The pain she experienced still was crushing, though, even as two more children followed, and especially on Noah’s birthday.
“Every year, Mother’s Day, especially when it fell on May 11, has been super hard for me,” she said. “I have three children besides Noah, and I tried to put on a happy face for them, but inside I wanted to cry all day.”
But then she read that article.
“It was very inspirational,” she said. “I wanted to carry through and inspire others through what inspired me.”
She also said her faith has been instrumental in helping her continue on.
“I don’t believe God is a punisher,” she said. “I believe God is our strength. I didn’t feel he is punishing me, but I feel he is my core foundation. That got my heart through it.”
She wants the butterflies to carry the message to mothers who have endured what she has that they are not alone in their grief.
“I remember feeling a lot of love and support from my friends and family,” she recalled. “You didn’t have to say anything.

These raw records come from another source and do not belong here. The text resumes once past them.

(** ** A component *)

(** The abstract turn from the second length test on. *)
Definition push_step (w : walk) (comp piece rest : list Z) : step :=
  if PATH_MAX <=? Z.of_nat (length (w_out w ++ piece)) then Error ENAMETOOLONG
  else if bool_decide (comp = dotdot) && (Z.of_nat (length (w_out w)) <=? 3 * w_pending w) then
    Next (Walk rest (w_out w ++ piece) (w_check w) (w_pending w + 1) (w_loops w))
  else if bool_decide (comp = dotdot) && negb (w_check w) then leave w comp piece rest
  else
    match fs (w_out w ++ piece) with
    | LinkTo t => enter w t rest
    | Unreadable e => Error e
    | NotLink => leave w comp piece rest
    end.

(** The test for [..], on the bytes before [p]. *)
Lemma is_up_wp s p pre comp (Q : bool -> st X -> Prop) :
  holds (mem s) (p - Z.of_nat (length (pre ++ comp))) (pre ++ comp) ->
  Q (bool_decide (comp = dotdot)) s ->
  wp no_exit (if Z.of_nat (length comp) =? 2 then
                let* c := load_byte (p - 2) in
                if c =? ch_dot then let* c := load_byte (p - 1) in ret (c =? ch_dot)
                else ret false
              else ret false) Q s.
Proof.
  intros H HQ. destruct (Z.eqb_spec (Z.of_nat (length comp)) 2) as [Hl|Hl].
  2: { apply wp_ret. rewrite bool_decide_eq_false_2 in HQ; [done|by intros ->]. }
  destruct comp as [|a [|b [|c comp]]]; try (cbn in Hl; lia).
  apply holds_app in H as [_ H]. rewrite length_app in H. cbn [length] in H.
  replace (p - Z.of_nat (length pre + 2) + Z.of_nat (length pre)) with (p - 2) in H by lia.
  apply holds_cons in H as [Ha H]. apply holds_cons in H as [Hb _].
  replace (p - 2 + 1) with (p - 1) in Hb by lia.
  apply wp_bind. eapply wp_load_byte; [exact Ha|].
  destruct (Z.eqb_spec a ch_dot) as [->|Hna].
  - apply wp_bind. eapply wp_load_byte; [exact Hb|]. apply wp_ret.
    destruct (Z.eqb_spec b ch_dot) as [->|Hnb]; [done|].
    rewrite bool_decide_eq_false_2 in HQ; [done|]. by intros [= ->].
  - apply wp_ret. rewrite bool_decide_eq_false_2 in HQ; [done|]. by intros [= -> ->].
Qed.

Lemma push_component_wp s l w pre comp rest :
  framed fp s0 s -> l_p l = room rest - Z.of_nat (length (pre ++ comp)) -> 0 <= l_p l -> 1 <= room rest ->
  l_q l = Z.of_nat (length (w_out w)) -> Z.of_nat (length (w_out w)) < PATH_MAX ->
  l_check_dir l = w_check w -> l_pending_up l = w_pending w -> l_loop_count l = w_loops w ->
  holds (mem s) (stack fp + l_p l) ((pre ++ comp) ++ rest ++ [0]) ->
  Forall (fun c => c <> 0) (pre ++ comp) -> Forall (fun c => c <> 0) rest ->
  holds (mem s) (output fp) (w_out w) -> Forall (fun c => c <> 0) (w_out w) -> walk_ok fs w ->
  (forall w', push_step w comp (pre ++ comp) rest = Next w' \/ push_step w comp (pre ++ comp) rest = Again w' ->
     walk_ok fs w') ->
  wp no_exit (push_component fp l (Z.of_nat (length comp)) (Z.of_nat (length (pre ++ comp))))
    (turn_post w (push_step w comp (pre ++ comp) rest)) s.
Proof.
  intros F Hp Hp0 Hr1 Hq Hq1 Hc Hpe Hlo HS HZ HZr HO HT Hw HOK.
  set (piece := pre ++ comp) in *. unfold push_component, push_step in *. rewrite Hq.
  pose proof (room_bounds _ Hr1) as Hb. pose proof output_stack as Hos.
  assert (Hpl : Z.of_nat (length piece) <= PATH_MAX) by lia.
  rewrite length_app, Nat2Z.inj_add in *.
  rewrite u64_small by (unfold PATH_MAX in *; zlia).
  destruct (Z.leb_spec PATH_MAX (Z.of_nat (length (w_out w)) + Z.of_nat (length piece))) as [Hlong|Hfit].
  { by apply too_long_wp. }
  apply holds_app in HS as [HS1 HS2]. rewrite Hp in HS1, HS2.
  replace (stack fp + (room rest - Z.of_nat (length piece)) + Z.of_nat (length piece))
    with (stack fp + room rest) in HS2 by lia.
  set (o := output fp + Z.of_nat (length (w_out w))).
  assert (Hfo : stack fp <= output fp /\ output fp + PATH_MAX <= fp + frame_size) by (unfold frame_size, output, stack, PATH_MAX; lia).
  apply wp_bind. eapply (wp_memcpy _ o (stack fp + l_p l) _ piece); [by rewrite Hp|done| | |].
  { apply framed_mapped; [done|unfold stack in *; lia|unfold o; lia]. }
  { right. left. rewrite Hp. unfold o. lia. }
  set (s1 := St _ _ _).
  assert (F1 : framed fp s0 s1) by (apply framed_write; [done|unfold stack in *; unfold o; lia..]).
  apply wp_bind, wp_store_byte.
  { apply (framed_mapped s1 (output fp + (Z.of_nat (length (w_out w)) + Z.of_nat (length piece))) 1 F1); unfold stack in *; lia. }
  set (s2 := St _ _ _).
  assert (F2 : framed fp s0 s2) by (apply framed_write; [exact F1|unfold stack in *; cbn [length]; lia..]).
  assert (HO2 : holds (mem s2) (output fp) (w_out w ++ piece ++ [0])).
  { apply holds_app. split.
    - apply holds_write_other; [left; lia|]. apply holds_write_other; [left; unfold o; lia|done].
    - fold o. apply holds_app. split; [|].
      + apply holds_write_other; [left; unfold o; lia|apply holds_write].
      + unfold o. rewrite <- Z.add_assoc. apply holds_write. }
  assert (HS2' : cstring (mem s2) (stack fp + room rest) rest).
  { apply rest_keeps; [|unfold o; lia]. apply rest_keeps; [by split|unfold o; lia]. }
  assert (HS1' : holds (mem s2) (stack fp + room rest - Z.of_nat (length piece)) piece).
  { replace (stack fp + room rest - Z.of_nat (length piece)) with (stack fp + (room rest - Z.of_nat (length piece))) by lia.
    apply holds_write_other; [left; lia|]. apply holds_write_other; [left; unfold o; lia|done]. }
  rewrite Hp. replace (room rest - Z.of_nat (length piece) + Z.of_nat (length piece)) with (room rest) by lia.
  rewrite u64_small by (unfold PATH_MAX in *; zlia). rewrite Hc, Hpe, Hlo.
  set (l2 := Locals (room rest) _ _ _ _).
  assert (P : pushed s2 l2 w piece rest).
  { split; try done; [rewrite length_app; lia| |by apply Forall_app].
    rewrite app_assoc in HO2. by apply holds_app in HO2 as [HO2 _]. }
  apply wp_bind.
  replace (stack fp + (room rest - 2)) with (stack fp + room rest - 2) by lia.
  replace (stack fp + (room rest - 1)) with (stack fp + room rest - 1) by lia.
  apply (is_up_wp s2 (stack fp + room rest) pre comp); [exact HS1'|].
  pose proof (pending_bound _ Hw) as [Hpe0 Hpe1].
  change (l_pending_up l2) with (w_pending w). change (l_loop_count l2) with (w_loops w).
  change (l_check_dir l2) with (w_check w).
  rewrite (u64_small (3 * w_pending w)) by (unfold PATH_MAX in *; zlia).
  rewrite (u64_small (w_pending w + 1)) by (unfold PATH_MAX in *; zlia).
  destruct (bool_decide (comp = dotdot) && (Z.of_nat (length (w_out w)) <=? 3 * w_pending w)) eqn:E1.
  { apply wp_ret. eexists. split; [done|].
    split; cbn [w_rest w_out w_check w_pending w_loops l_p l_q l_check_dir l_pending_up l_loop_count]; try done.
    - rewrite length_app. lia.
    - apply P.
    - apply P.
    - by apply HOK; left. }
  destruct (bool_decide (comp = dotdot) && negb (w_check w)) eqn:E2.
  {    apply leave_wp; [exact P|]. intros w' Hw'. apply HOK. by left. }
  change (room rest) with (l_p l2) at 1.
  apply read_link_wp; [exact P|exact HO2|]. intros w' Hw'. apply HOK.
  destruct (fs (w_out w ++ piece)); [by right|by left|done].
Qed.

(** ** A turn *)

Lemma is_dot_wp s a comp rest (Q : bool -> st X -> Prop) :
  holds (mem s) a (comp ++ rest) -> Q (bool_decide (comp = dot)) s ->
  wp no_exit (if Z.of_nat (length comp) =? 1 then let* c := load_byte a in ret (c =? ch_dot) else ret false) Q s.
Proof.
  intros H HQ. destruct (Z.eqb_spec (Z.of_nat (length comp)) 1) as [Hl|Hl].
  2: { apply wp_ret. rewrite bool_decide_eq_false_2 in HQ; [done|by intros ->]. }
  destruct comp as [|c [|d comp]]; try (cbn in Hl; lia).
  cbn [app] in H. apply holds_cons in H as [Hc _]. apply wp_bind. eapply wp_load_byte; [exact Hc|].
  apply wp_ret. destruct (Z.eqb_spec c ch_dot) as [->|Hn]; [done|].
  rewrite bool_decide_eq_false_2 in HQ; [done|]. by intros [= ->].
Qed.

(** Whether a slash goes between the output and the component. *)
Lemma joint_wp s out (Q : bool -> st X -> Prop) :
  holds (mem s) (output fp) out -> Q (negb (bool_decide (joint out = []))) s ->
  wp no_exit (if Z.of_nat (length out) =? 0 then ret false
              else let* c := load_byte (output fp + (Z.of_nat (length out) - 1)) in ret (negb (c =? ch_slash))) Q s.
Proof.
  intros H HQ. unfold joint in HQ. destruct (Z.eqb_spec (Z.of_nat (length out)) 0) as [Hl|Hl].
  { destruct out; [|cbn in Hl; lia]. by apply wp_ret. }
  assert (Hne : out <> []) by (intros ->; done). rewrite (bool_decide_eq_false_2 (out = [])) in HQ by done.
  apply wp_bind, (wp_load_last _ _ out); [done|done|done|]. intros c Hc. apply wp_ret. rewrite Hc.
  cbn [negb andb] in HQ. by destruct (ends_slash out).
Qed.

Lemma turn_component s l w :
  at_walk s l w -> starts_slash (w_rest w) = false ->
  wp no_exit (realpath_turn fp l) (turn_post w (walk_step fs w)) s.
Proof.
  intros A Hs. pose proof (step_ok fs w) as Hstep. pose proof (aw_ok _ _ _ A) as HOK.
  pose proof A as [F [Hp Hp1] [Hq Hq1] Hc Hpe Hlo [HR HF] HO HT _].
  destruct w as [rest out check pending loops]; cbn [w_rest w_out w_check w_pending w_loops] in *.
  unfold realpath_turn. rewrite Hp. apply wp_bind, (wp_load_head _ _ rest); [done|].
  intros c Hc1 _. rewrite Hc1, Hs. apply wp_bind, (wp_strchrnul _ _ _ rest); [by split|].
  change (ch_slash mod 256) with ch_slash. rewrite stop_index_component.
  pose proof (component_after rest) as Hca. pose proof (length_after rest) as Hla.
  pose proof (room_bounds _ Hp1) as Hb.
  assert (Hlr : Z.of_nat (length rest) = PATH_MAX - room rest) by (unfold room; lia).
  unfold walk_step in *. rewrite Hs in *. set (comp := component rest) in *. set (rest' := after rest) in *.
  replace (stack fp + room rest + Z.of_nat (length comp) - (stack fp + room rest)) with (Z.of_nat (length comp)) by lia.
  rewrite u64_small by (unfold PATH_MAX in *; zlia). rewrite Hc.
  assert (Hroom : room rest' = room rest + Z.of_nat (length comp)) by (unfold room in *; lia).
  assert (Hnil : (Z.of_nat (length comp) =? 0) = bool_decide (comp = [])) by (by destruct comp).
  rewrite Hnil. destruct (bool_decide (comp = []) && negb check) eqn:E0.
  { apply wp_ret. by exists l. }
  assert (HS : holds (mem s) (stack fp + room rest) (comp ++ rest' ++ [0])).
  { rewrite app_assoc, Hca. exact HR. }
  assert (HFF : Forall (fun c => c <> 0) comp /\ Forall (fun c => c <> 0) rest').
  { apply Forall_app. by rewrite Hca. }
  apply wp_bind, (is_dot_wp s _ comp (rest' ++ [0])); [exact HS|].
  destruct (bool_decide_reflect (comp = dot)) as [Hd|Hd].
  { apply wp_ret. eexists. split; [done|]. rewrite u64_small by (unfold PATH_MAX in *; zlia).
    split; cbn [w_rest w_out w_check w_pending w_loops l_p l_q l_check_dir l_pending_up l_loop_count]; try done.
    - lia.
    - rewrite Hroom. apply holds_app in HS as [_ HS]. split; [|apply HFF].
      by replace (stack fp + (room rest + Z.of_nat (length comp))) with (stack fp + room rest + Z.of_nat (length comp)) by lia. }
  rewrite Hq. apply wp_bind, joint_wp; [exact HO|].
  destruct (joint_spec out) as [[Hj _]|(Hj & _)]; rewrite Hj in *.
  - cbn [app] in *. rewrite bool_decide_eq_true_2 in * by done. cbn [negb andb] in *.
    apply (push_component_wp s _ (Walk rest out check pending loops) [] comp rest');
      cbn [app w_out w_check w_pending w_loops l_p l_q l_check_dir l_pending_up l_loop_count];
      try done; try lia; [by rewrite Hp|apply HFF|apply HFF|].
    intros w' Hw'. by apply Hstep.
  - cbn [app] in *. rewrite (bool_decide_eq_false_2 ([ch_slash] = [])) in * by done. cbn [negb andb] in *.
    destruct (Z.eqb_spec (room rest) 0); [lia|].
    apply wp_bind, wp_store_byte.
    { apply (framed_mapped s (stack fp + (room rest - 1)) 1 F); unfold stack, frame_size in *; lia. }
    set (s1 := St _ _ _).
    assert (F1 : framed fp s0 s1)
      by (apply framed_write; [done|unfold stack, frame_size in *; cbn [length]; lia..]).
    rewrite u64_small by (unfold PATH_MAX in *; zlia).
    replace (Z.of_nat (length comp) + 1) with (Z.of_nat (length ([ch_slash] ++ comp))) by (rewrite length_app; cbn [length]; lia).
    apply (push_component_wp s1 _ (Walk rest out check pending loops) [ch_slash] comp rest');
      cbn [w_out w_check w_pending w_loops l_p l_q l_check_dir l_pending_up l_loop_count mem s1];
      try done; try lia.
    + rewrite length_app. cbn [length]. lia.
    + cbn [app]. apply holds_cons. split.
      * rewrite lookup_write_in by (cbn [length]; lia).
        by replace (stack fp + (room rest - 1) - (stack fp + (room rest - 1))) with 0 by lia.
      * apply holds_write_other; [right; cbn [length]; lia|].
        by replace (stack fp + (room rest - 1) + 1) with (stack fp + room rest) by lia.
    + apply Forall_app. split; [by repeat constructor|apply HFF].
    + apply HFF.
    + apply out_keeps; [done|]. rewrite output_stack. cbn [length]. lia.
    + intros w' Hw'. by apply Hstep.
Qed.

Just that company was very comforting.”
She also wants to remember her son with the action.
“I want to honor him and his memory,” she said. “This is a good way to channel that energy, showing other mothers love and letting them know they’re not alone.”
And she wasn’t alone in this endeavor. One of the women who went with her to place the butterflies has experienced the same pain.
“She was my (fourth) child,” said the second woman, who also requested anonymity. “It was in 1986. She just stopped moving. It was three days before her due date. She was stillborn. They had an autopsy and don’t know what (caused it).”
She pointed to her older children and her faith as what got her through what she called “the most devastating thing in my life.”
“It was traumatic,” she said of losing Sierra, her daughter.
Enduring the loss, through, strengthened her.
“You don’t ever forget, but you learn a new norm.... The whole experience and the child (affects) your future,” she said. “I can look back and see how much stronger I got after that.”
She also added to her family following the loss.
“I had one other child afterward,” she said. “A rainbow child is what they call him.”
She said she was helped by writings she received from The Compassionate Friends, a nonprofit grief support group.
“To this day I have that literature and can read some of the poems,” she said.
She is glad to take part in setting up the butterfly display and hopes it helps other mothers who are dealing with loss.
“I think it’s going to be a blessing for anybody that needs it, make somebody smile. I hope it gets bigger. Next year we plan on more.”